All lines from the opening of the entries below through the line containing "messages !! (length messages - 1)." must be output exactly as they appear, with no other lines.
** EXERCISE MATERIALS follows **
(** * ff: the streaming-session controller of [ui/src/App.tsx]

    A shallow embedding of the React component's state logic:
    - the retrying event source ([useEventSourceWithRetry]),
    - the transcript updater passed to [setMessages] by the message
      handlers of [query] and [getFix],
    - the session identifier slot ([tempDir]) and the fix request,
    - the transaction effect ([handleTransaction]).

    JavaScript strings are [string], [===] on two strings is [String.eqb],
    [s += t] is [s +:+ t].  An array is a [list] read with [!!] and written
    with [<[ i := x ]>]; a property access on [undefined] raises
    [TypeError].  [new Date()] is an explicit argument. *)

From Stdlib Require Import ZArith DecimalString.
From stdpp Require Import base list strings gmap.

(** ** Results of code that may throw *)

Inductive JsError := TypeError | SyntaxError.

Inductive result (A : Type) :=
| Ok (a : A)
| Throw (e : JsError).
Arguments Ok {A} a.
Arguments Throw {A} e.

Global Instance result_ret : MRet result := λ A a, Ok a.

Global Instance result_bind : MBind result := λ A B k r,
  match r with
  | Ok a => k a
  | Throw e => Throw e
  end.

(** ** Data model (interfaces of App.tsx) *)

Inductive Role := user | ai.

Definition Date := Z.

Record Message := mkMessage {
  role : Role;
  title : string;
  content : string;
  timestamp : Date;
}.

Record ForgeResponse := mkForge {
  f_title : string;
  f_output : string;
}.

Record TransactionDetails := mkTx {
  to : string;
  function : string;
  arguments : list string;
  value : string;
  input_data : string;
}.

(** [o?.field === s]: an absent object gives [undefined], which is never
    [===] to a string. *)
Definition opt_eq (o : option string) (s : string) : bool :=
  match o with
  | Some c => String.eqb c s
  | None => false
  end.

(** [messages[messages.length - 1]] *)
Definition lastOf (messages : list Message) : option Message :=
  messages !! (length messages - 1).

Definition FailedSuffix : string := " (Failed)".

(** ** The transcript updater of [query] (App.tsx 172-197)

    The second component tells whether [eventSource.close()] ran. *)
Definition query_updater (now : Date) (data : ForgeResponse)
    (prev : list Message) : result (list Message * bool) :=
  let messages := prev in
  let lastMessage := lastOf messages in
  if opt_eq (content <$> lastMessage) (f_output data)
     && opt_eq (title <$> lastMessage) (f_title data)
  then Ok (messages, false)
  else
    let isNewStep :=
      negb (opt_eq (title <$> lastMessage) (f_title data))
      && negb (String.eqb (f_title data) "Error") in
    if isNewStep then
      Ok (messages ++ [mkMessage ai (f_title data) (f_output data) now], false)
    else
      match lastMessage with
      | None => Throw TypeError
      | Some m =>
          let m1 := mkMessage (role m) (title m)
                      (content m +:+ f_output data) (timestamp m) in
          if String.eqb (f_title data) "Error" then
            let m2 := mkMessage (role m1) (title m1 +:+ FailedSuffix)
                        (content m1) (timestamp m1) in
            Ok (<[length messages - 1 := m2]> messages, true)
          else
            Ok (<[length messages - 1 := m1]> messages, false)
      end.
** End of EXERCISE MATERIALS **
TASK RESULT
(** * ff: the streaming-session controller of [ui/src/App.tsx]

    A shallow embedding of the React component's state logic:
    - the retrying event source ([useEventSourceWithRetry]),
    - the transcript updater passed to [setMessages] by the message
      handlers of [query] and [getFix],
    - the session identifier slot ([tempDir]) and the fix request,
    - the transaction effect ([handleTransaction]).

    JavaScript strings are [string], [===] on two strings is [String.eqb],
    [s += t] is [s +:+ t].  An array is a [list] read with [!!] and written
    with [<[ i := x ]>]; a property access on [undefined] raises
    [TypeError].  [new Date()] is an explicit argument. *)

From Stdlib Require Import ZArith DecimalString.
From stdpp Require Import base list strings gmap.

(** ** Results of code that may throw *)

Inductive JsError := TypeError | SyntaxError.

Inductive result (A : Type) :=
| Ok (a : A)
| Throw (e : JsError).
Arguments Ok {A} a.
Arguments Throw {A} e.

Global Instance result_ret : MRet result := λ A a, Ok a.

Global Instance result_bind : MBind result := λ A B k r,
  match r with
  | Ok a => k a
  | Throw e => Throw e
  end.

(** ** Data model (interfaces of App.tsx) *)

Inductive Role := user | ai.

Definition Date := Z.

Record Message := mkMessage {
  role : Role;
  title : string;
  content : string;
  timestamp : Date;
}.

Record ForgeResponse := mkForge {
  f_title : string;
  f_output : string;
}.

Record TransactionDetails := mkTx {
  to : string;
  function : string;
  arguments : list string;
  value : string;
  input_data : string;
}.

(** [o?.field === s]: an absent object gives [undefined], which is never
    [===] to a string. *)
Definition opt_eq (o : option string) (s : string) : bool :=
  match o with
  | Some c => String.eqb c s
  | None => false
  end.

(** [messages[messages.length - 1]] *)
Definition lastOf (messages : list Message) : option Message :=
  messages !! (length messages - 1).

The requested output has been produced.